Overigens heeft Trump volgens Taylor al het gedoe over banden met Rusland wel aan zichzelf te wijten. „In de strijd om de Republikeinse kandidatuur moest Trump het debat aangaan met doorgewinterde politici als Jeb Bush, Ted Cruz en Marco Rubio. Daarbij wilde hij op enig moment ook laten zien iets van de buitenlandse politiek te weten. Toen zei hij dat „die Poetin” toch ook wel „een beste kerel” was. Die ongelukkige opmerking gaf aanleiding tot het gerucht dat hij op goede voet met de Russische leider verkeert. Clinton heeft dat gebruikt als bewijs dat Trump gevaarlijk en onbetrouwbaar is; dat hij zelfs wil heulen met de vijand. De media hebben die suggestie kritiekloos overgenomen.”
Totaal verloren
„Deze duidelijke anti-Trumpkoers van de media heeft er wel toe geleid dat de meeste Amerikanen het vertrouwen in hen totaal verloren hebben”, zegt Jackie Cutshall uit Des Moines. De lerares geschiedenis spreekt van een absoluut dieptepunt. „Het minimale niveau van objectiviteit is zoek. Je kunt niet zeggen dat de grote kranten en tv-stations totale onwaarheid spreken. Maar ze brengen alleen dat deel van de feiten dat hen goed uitkomt. En een halve waarheid is ook een hele leugen. De burger heeft daar schoon genoeg van.”

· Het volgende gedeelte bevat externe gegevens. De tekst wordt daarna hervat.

(** ** Outbound frames *)

(** C8.  For every chunk and every state of the service, the promise
    [sendAudioChunk] returns is never rejected.  Without a session promise
    the call does nothing.  With an open channel the chunk goes to the
    transport as one frame tagged ["audio/pcm;rate=16000"]; when the
    transport raises, or the session promise was rejected, the error is
    written to the console and the call still resolves. *)
Theorem sendAudioChunk_never_throws transport chunk s :
  let r := fst (sendAudioChunk transport chunk s) in
  let s' := snd (sendAudioChunk transport chunk s) in
  let frame := {| media := {| mimeType := "audio/pcm;rate=16000";
                              media_data := chunk |} |} in
  (forall e, r <> RejectedWith e)
  /\ sessionPromise s' = sessionPromise s
  /\ (sessionPromise s = None -> r = Resolved /\ s' = s)
  /\ (forall session, sessionPromise s = Some (Fulfilled session) ->
        r = Resolved
        /\ match transport session frame with
           | None =>
               wire s' = (wire s ++ [(session, frame)])%list
               /\ console s' = console s
           | Some e =>
               wire s' = wire s
               /\ console s'
                  = (console s ++ [ConsoleError "Error sending audio chunk" e])%list
           end)
  /\ (forall e, sessionPromise s = Some (Rejected e) ->
        r = Resolved
        /\ wire s' = wire s
        /\ console s'
           = (console s ++ [ConsoleError "Error sending audio chunk" e])%list).
Proof.
  intros r s' frame. subst r s' frame. unfold sendAudioChunk.
  destruct (sessionPromise s) as [[|session|e]|] eqn:Hpromise; cbn.
  - repeat split; try (intros; discriminate); assumption.
  - unfold try_catch, bind, lift, sendRealtimeInput, console_error, modify, settle.
    destruct (transport session _) as [e|] eqn:Ht; cbn;
      repeat split; try (intros; discriminate); try assumption;
      match goal with H : Some _ = Some _ |- _ => injection H as <- end;
      rewrite Ht; split; reflexivity.
  - unfold try_catch, bind, lift, console_error, modify, settle. cbn.
    repeat split; try (intros; discriminate); try assumption;
      match goal with H : Some _ = Some _ |- _ => now injection H as <- end.
  - repeat split; try (intros; discriminate); try assumption; reflexivity.
Qed.

End LiveFacts.
(** * Tattoo stencil pipeline: src/utils/imageProcessing.ts, the segment
      export, pointer handling and zoom of
      src/components/SegmentationBoard.tsx, the history and reset of
      src/App.tsx and the presets of src/components/Sidebar.tsx

    The TypeScript sources compute on JavaScript numbers (IEEE-754 binary64),
    on [Float32Array] scratch buffers (binary32 storage) and on
    [Uint8ClampedArray] pixel buffers.  Numbers are embedded as Rocq's
    primitive binary64 floats, a store into a [Float32Array] as a rounding to
    binary32, pixel bytes and canvas dimensions as [Z]. *)

From Stdlib Require Import String Ascii DecimalString.
From Stdlib Require Import ZArith List Bool Lia Uint63 Floats.
From Stdlib Require DecimalN DecimalPos.
Import ListNotations.

Set Warnings "-inexact-float".

Local Open Scope Z_scope.

(** ** JavaScript numbers *)

Module Js.

(** [x !== x], the only numbers for which it holds are NaNs. *)
Definition isNaN (x : float) : bool := negb (PrimFloat.eqb x x).

(** The number of a non-negative integer below 2^63 (pixel bytes, loop
    counters, dimensions). *)
Definition ofZ (z : Z) : float := PrimFloat.of_uint63 (Uint63.of_Z z).

(** [Math.fround]: what reading back a [Float32Array] cell gives after a
    number was stored in it (round to nearest binary32, ties to even). *)
Definition fround (x : float) : float :=
  match Prim2SF x with
  | S754_finite s m e =>
      SF2Prim (binary_normalize 24 128 (if s then Z.neg m else Z.pos m) e s)
  | _ => x
  end.
(** The payloads of a group, from the world in which its turn comes. *)
Lemma distribute_payload (env : cycle_env) (before after : list (string * list string))
      (s : string) (ids : list string) (w : world) :
  NoDup (map fst (before ++ (s, ids) :: after)) ->
  disjoint (before ++ (s, ids) :: after) ->
  present w (before ++ (s, ids) :: after) ->
  let wk := fst (distribute before env w) in
  let log := snd (distribute (before ++ (s, ids) :: after) env w) in
  exists first rest st,
    ids = first :: rest
    /\ get_stream w first = Some st
    /\ (let jpeg :=
          if String.eqb s "picam" then PiCam.get_frame picam (cameras w)
          else if Config.CV2_AVAILABLE (flags w) then
            match mode_of s with
            | Some mode =>
                option_map (fun f => Cv2.imencode_jpg f (jpeg_quality st))
                           (fst (fst (Kinect.get_frame mode (scale_factor st)
                                                       (kinect_read env mode)
                                                       (flags wk) (kinect wk))))
            | None => None
            end
          else None in
        (forall id, In id ids -> pushed_to id log = payloads_of jpeg)
        /\ (s <> "picam"%string ->
            encodes_of s log = match jpeg with Some _ => 1%nat | None => 0%nat end)).
Proof.
  intros N D P wk log.
  destruct (P s ids) as (first & rest & st & Eids & Gf);
    [apply in_or_app; right; left; reflexivity|].
  exists first, rest, st. split; [exact Eids|]. split; [exact Gf|].
  destruct (distribute_streams env before w) as (Sf & _ & Ss). fold wk in Sf, Ss.
  pose proof (cameras_distribute before env w) as Sc. fold wk in Sc.
  assert (Gk : get_stream wk first
               = Some (after_pushes env first
                         (pushed_to first (snd (distribute before env w))) st)).
  { rewrite Ss, Gf. reflexivity. }
  destruct (after_pushes_settings env first
              (pushed_to first (snd (distribute before env w))) st) as [Kq Kx].
  pose proof (capture_source_value s ids env wk first rest _ Eids Gk) as V.
  cbv zeta in V. rewrite Kq, Kx, Sc, Sf in V. destruct V as [V1 V2].
  cbv zeta. set (jpeg := if String.eqb s "picam" then _ else _) in *.
  unfold log. rewrite distribute_app. cbn [snd].
  fold wk.
  destruct (distribute_cons s ids after env wk)
    as (jpeg0 & w1 & log1 & w2 & log2 & E1 & E2 & E & CL & _ & _ & _ & _ & L2).
  rewrite E1 in V1, V2. cbn [fst snd] in V1, V2. subst jpeg0.
  rewrite E. cbn [snd].
  destruct D as [D1 D2].
  assert (Nb : ~ In s (map fst before)).
  { rewrite map_app in N. apply NoDup_remove_2 in N. intros H. apply N.
    apply in_or_app. left. exact H. }
  assert (Na : ~ In s (map fst after)).
  { rewrite map_app in N. apply NoDup_remove_2 in N. intros H. apply N.
    apply in_or_app. right. exact H. }
  assert (Here : In (s, ids) (before ++ (s, ids) :: after))
    by (apply in_or_app; right; left; reflexivity).
  destruct (capture_log_counts s jpeg log1 CL) as (P1 & _).
  split.
  - intros id Hid.
    assert (Hb : pushed_to id (snd (distribute before env w)) = []).
    { apply distribute_unlisted. intros s' ids' Hin' Hid'. apply Nb.
      assert (Hin2 : In (s', ids') (before ++ (s, ids) :: after))
        by (apply in_or_app; left; exact Hin').
      rewrite (D2 s ids s' ids' id Here Hin2 Hid Hid').
      apply (in_map fst) in Hin'. exact Hin'. }
    assert (Hafter : pushed_to id (snd (distribute after env w2)) = []).
    { apply distribute_unlisted. intros s' ids' Hin' Hid'. apply Na.
      assert (Hin2 : In (s', ids') (before ++ (s, ids) :: after))
        by (apply in_or_app; right; right; exact Hin').
      rewrite (D2 s ids s' ids' id Here Hin2 Hid Hid').
      apply (in_map fst) in Hin'. exact Hin'. }
    rewrite !pushed_to_app, Hb, P1, Hafter, app_nil_r. cbn [app].
    unfold push_if_any in E2. unfold payloads_of.
    destruct jpeg as [b|].
    + destruct (truthy (Some b)).
      * pose proof (push_all_facts b env ids w1) as (_ & _ & Q & _).
        rewrite E2 in Q. cbn [snd] in Q. subst log2.
        apply pushed_to_present; [apply (D1 s ids Here) | exact Hid].
      * injection E2 as _ <-. reflexivity.
    + injection E2 as _ <-. reflexivity.
  - intros Hnp.
    destruct (distribute_quiet env before s w Nb) as [_ Qb].
    destruct (distribute_quiet env after s w2 Na) as [_ Qa].
    assert (Q2 : encodes_of s log2 = 0%nat).
    { destruct L2 as [L | [b [_ [_ L]]]]; rewrite L; [reflexivity | apply pushes_quiet]. }
    rewrite !encodes_of_app, Qb, Q2, Qa, (V2 Hnp). lia.
Qed.

End CycleFacts.

Section CycleTheorem.
Context {F : FloatBuiltins} {C : Cv2.codec}.
Import Manager.

Lemma manage_picam_keeps (groups : list (string * list string)) (env : cycle_env)
      (v : loop_vars) (w : world) :
  state (snd (manage_picam groups env v w)) = state w
  /\ flags (snd (manage_picam groups env v w)) = flags w.
Proof.
  unfold manage_picam.
  destruct (Config.dict_get groups "picam") as [ids|].
  - destruct ids as [|first rest]; [split; reflexivity|].
    destruct (get_stream w first); [|split; reflexivity].
    destruct (negb (picam_running v) || _); split; reflexivity.
  - destruct (picam_running v); split; reflexivity.
Qed.

Lemma registered_is_listed (w : world) (id : string) (st : StreamState) :
  get_stream w id = Some st -> In id (list_streams w).
Proof.
  intros G. apply dict_get_some_in in G.
  apply (in_map fst) in G. exact G.
Qed.

(** The grouping of a registry without repeated ids. *)
Lemma groups_partition (w : world) :
  NoDup (list_streams w) ->
  NoDup (map fst (_get_active_sources w))
  /\ present w (_get_active_sources w)
  /\ disjoint (_get_active_sources w).
Proof.
  intros N. destruct (groups_wf w) as [Nk _].
  split; [exact Nk|]. split; [|split].
  - intros s ids Hin. destruct (group_entry w s ids Hin) as [E Hne].
    destruct ids as [|first rest]; [contradiction|].
    assert (Hf : In first (filter (selects w s) (list_streams w))).
    { rewrite <- E. left. reflexivity. }
    apply filter_In in Hf. destruct Hf as [_ Hs]. unfold selects in Hs.
    destruct (get_stream w first) as [st|] eqn:G; [|discriminate].
    exists first, rest, st. split; [reflexivity | exact G].
  - intros s ids Hin. destruct (group_entry w s ids Hin) as [E _].
    rewrite E. apply NoDup_filter. exact N.
  - intros s ids s' ids' id Hin Hin' Hid Hid'.
    destruct (group_entry w s ids Hin) as [E _].
    destruct (group_entry w s' ids' Hin') as [E' _].
    rewrite E in Hid. rewrite E' in Hid'.
    apply filter_In in Hid, Hid'.
    apply (selects_unique w s s' id); [apply Hid | apply Hid'].
Qed.
(** X13. A line without quote character and without newline inside it is
    read as one record, whose fields are the parts of the line between
    the separators, empty parts included, when no part is longer than the
    limit on the length of a field; a line that holds nothing but its end
    is read as the record without fields.  The reader is left on the
    lines that follow. *)
Theorem get_csv_reader_plain_line (cfg : Config) (limit : N)
  (d q : codepoint) (body : str) (rest : list str) :
  column_separator cfg = [d] ->
  quote_char cfg = [q] ->
  Forall (plain_character q) body ->
  within_limit limit (split_on d body) ->
  exists reader,
    get_csv_reader cfg ((body ++ [Csv.LF]) :: rest) = Ok reader
    /\ Csv.reader_next limit reader
       = (reader_on d q rest,
          Ok (match body with
              | [] => []
              | _ :: _ => split_on d body
              end)).
Proof.
  intros Hd Hq Hb Hl. eexists. split.
  - apply get_csv_reader_ok; eassumption.
  - unfold Csv.reader_next, reader_on. cbn [Csv.delimiter Csv.quotechar
      Csv.input].
    rewrite next_plain_line by assumption. reflexivity.
Qed.

Lemma get_csv_reader_plain_line_witness :
  exists reader,
    get_csv_reader default_config [u "name,,age" ++ [Csv.LF]; u "Bob,x,3"]
    = Ok reader
    /\ Csv.reader_next 4 reader
       = (reader_on 44%N 34%N [u "Bob,x,3"], Ok [u "name"; []; u "age"]).
Proof.
  apply (@get_csv_reader_plain_line default_config 4%N
           44%N 34%N (u "name,,age") [u "Bob,x,3"]).
  - reflexivity.
  - reflexivity.
  - repeat constructor; discriminate.
  - repeat constructor; discriminate.
Defined.

(** X14. A line that holds newline characters only, or nothing, is read
    as the empty record, and [read_header] makes [None] of it; on an input
    without any line, [read_header] raises [StopIteration]. *)
Theorem read_header_blank_line (upper_nonascii : codepoint -> str)
  (cfg : Config) (limit : N) (d q : codepoint) (line : str)
  (rest : list str) :
  column_separator cfg = [d] ->
  quote_char cfg = [q] ->
  Forall (fun c => Csv.is_newline c = true) line ->
  (exists reader,
      get_csv_reader cfg (line :: rest) = Ok reader
      /\ Csv.reader_next limit reader = (reader_on d q rest, Ok [])
      /\ read_header upper_nonascii limit reader
         = (reader_on d q rest, Ok None))
  /\ (exists reader,
         get_csv_reader cfg [] = Ok reader
         /\ read_header upper_nonascii limit reader
            = (reader, Raise Csv.StopIteration)).
Proof.
  intros Hd Hq Hl. split.
  - eexists. split; [apply get_csv_reader_ok; eassumption|].
    unfold read_header, Csv.reader_next, reader_on.
    cbn [Csv.delimiter Csv.quotechar Csv.input].
    rewrite next_blank_line by assumption. split; reflexivity.
  - eexists. split; [apply get_csv_reader_ok; eassumption|]. reflexivity.
Qed.

Lemma read_header_blank_line_witness :
  exists reader,
    get_csv_reader default_config [[Csv.LF]; u "a,b"] = Ok reader
    /\ Csv.reader_next default_field_limit reader
       = (reader_on 44%N 34%N [u "a,b"], Ok [])
    /\ read_header (fun c => [c]) default_field_limit reader
       = (reader_on 44%N 34%N [u "a,b"], Ok None).
Proof.
  apply (proj1 (@read_header_blank_line (fun c => [c]) default_config
                  default_field_limit 44%N 34%N [Csv.LF] [u "a,b"]
                  eq_refl eq_refl
                  (@Forall_cons _ (fun c => Csv.is_newline c = true)
                     Csv.LF [] eq_refl (Forall_nil _)))).
Defined.


(** X15. On a first line without quote character, whose parts between
    the separators are within the limit on the length of a field,
    [read_header] returns the column names of these parts, each one
    without its quotes, trimmed, its spaces replaced and in upper case,
    in the order of the line and with its duplicates, or [None] when the
    line holds nothing but its end; it leaves the reader on the second
    line. *)
Theorem read_header_plain_line (upper_nonascii : codepoint -> str)
  (cfg : Config) (limit : N) (d q : codepoint) (body : str)
  (rest : list str) :
  column_separator cfg = [d] ->
  quote_char cfg = [q] ->
  Forall (plain_character q) body ->
  within_limit limit (split_on d body) ->
  exists reader,
    get_csv_reader cfg ((body ++ [Csv.LF]) :: rest) = Ok reader
    /\ read_header upper_nonascii limit reader
       = (reader_on d q rest,
          Ok (match body with
              | [] => None
              | _ :: _ =>
                  Some (map (format_field upper_nonascii true)
                            (split_on d body))
              end)).
Proof.
  intros Hd Hq Hb Hl. eexists. split.
  - apply get_csv_reader_ok; eassumption.
  - unfold read_header, Csv.reader_next, reader_on.
    cbn [Csv.delimiter Csv.quotechar Csv.input].
    rewrite next_plain_line by assumption.
    destruct body as [|c body]; [reflexivity|]. cbn [plain_record].
    unfold split_on.
    destruct (split_from_cons d (c :: body) []) as (f & fs & ->).
    rewrite format_list_cons. reflexivity.
Qed.

Lemma read_header_plain_line_witness :
  exists reader,
    get_csv_reader default_config
      [u "Full Name, age, age" ++ [Csv.LF]; u "Bob,3,4" ++ [Csv.LF]]
    = Ok reader
    /\ read_header (fun c => [c]) 9 reader
       = (reader_on 44%N 34%N [u "Bob,3,4" ++ [Csv.LF]],
          Ok (Some [u "FULL_NAME"; u "AGE"; u "AGE"])).
Proof.
  apply (@read_header_plain_line (fun c => [c]) default_config
           9%N 44%N 34%N (u "Full Name, age, age")
           [u "Bob,3,4" ++ [Csv.LF]]).
  - reflexivity.
  - reflexivity.
  - repeat constructor; discriminate.
  - repeat constructor; discriminate.
Defined.

(** X16. Fields written between quotes, with each quote inside a field
    doubled, are read back as they were, whatever they hold: separators,
    quotes and newline characters inside a field belong to the field.
    The input is the text cut into lines after each line feed, as the
    iteration over a file gives it: a field that holds line feeds is
    read over several lines, and the reader is left on the line after
    the last of them. *)
Theorem get_csv_reader_quoted_line (cfg : Config) (limit : N)
  (d q : codepoint) (f : str) (fs rest : list str) :
  column_separator cfg = [d] ->
  quote_char cfg = [q] ->
  Csv.is_newline q = false ->
  d <> q ->
  d <> Csv.LF ->
  within_limit limit (f :: fs) ->
  exists reader,
    get_csv_reader cfg (lines_of (quoted_line d q (f :: fs)) ++ rest)
    = Ok reader
    /\ Csv.reader_next limit reader = (reader_on d q rest, Ok (f :: fs)).
Proof.
  intros Hd Hq Hnl Hdq Hlf Hl. eexists. split.
  - apply get_csv_reader_ok; eassumption.
  - unfold Csv.reader_next, reader_on.
    cbn [Csv.delimiter Csv.quotechar Csv.input].
    rewrite next_quoted_lines by assumption. reflexivity.
Qed.

Lemma get_csv_reader_quoted_line_witness :
  exists reader,
    get_csv_reader default_config
      [[DQUOTE] ++ u "Doe, Jane" ++ [DQUOTE] ++ u ","
         ++ [DQUOTE; DQUOTE; DQUOTE] ++ u "J" ++ [Csv.LF];
       u "K" ++ [DQUOTE] ++ u "," ++ [DQUOTE; DQUOTE; Csv.LF];
       u "x,y" ++ [Csv.LF]]
    = Ok reader
    /\ Csv.reader_next 9 reader
       = (reader_on 44%N 34%N [u "x,y" ++ [Csv.LF]],
          Ok [u "Doe, Jane"; [DQUOTE] ++ u "J" ++ [Csv.LF] ++ u "K"; []]).
Proof.
  apply (@get_csv_reader_quoted_line default_config 9%N
           44%N 34%N (u "Doe, Jane")
           [[DQUOTE] ++ u "J" ++ [Csv.LF] ++ u "K"; []]
           [u "x,y" ++ [Csv.LF]]).
  - reflexivity.
  - reflexivity.
  - reflexivity.
  - discriminate.
  - discriminate.
  - repeat constructor; discriminate.
Defined.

Jeff Taylor constateert dat veel mensen hun nieuws nu bij elkaar schrapen via sites op internet. Voorheen zeiden de traditionele media dat dit geen betrouwbare nieuwsbronnen waren. Zij zouden nepnieuws brengen of eenzijdig zijn. „En dat is ook zo”, zegt Taylor. „Neem Breitbart, waar Steve Bannon bij betrokken was. Wie zichzelf serieus neemt, kan die site toch niet serieus nemen. Ik steun Trump, maar gruw van Breitbart. Als je van zo’n site zegt dat die nepnieuws brengt, heb je gelijk. Maar intussen hebben de oude gezaghebbende kranten hun kwaliteitslabel verloren.”
Door hun jacht op Trump brengen ze soms nu zelf ook nepnieuws”, vervolgt Taylor. „Daarmee zetten ze de geloofwaardigheid van de journalistiek op het spel. Dat betekent dat je ook die media nauwelijks nog serieus kan nemen.”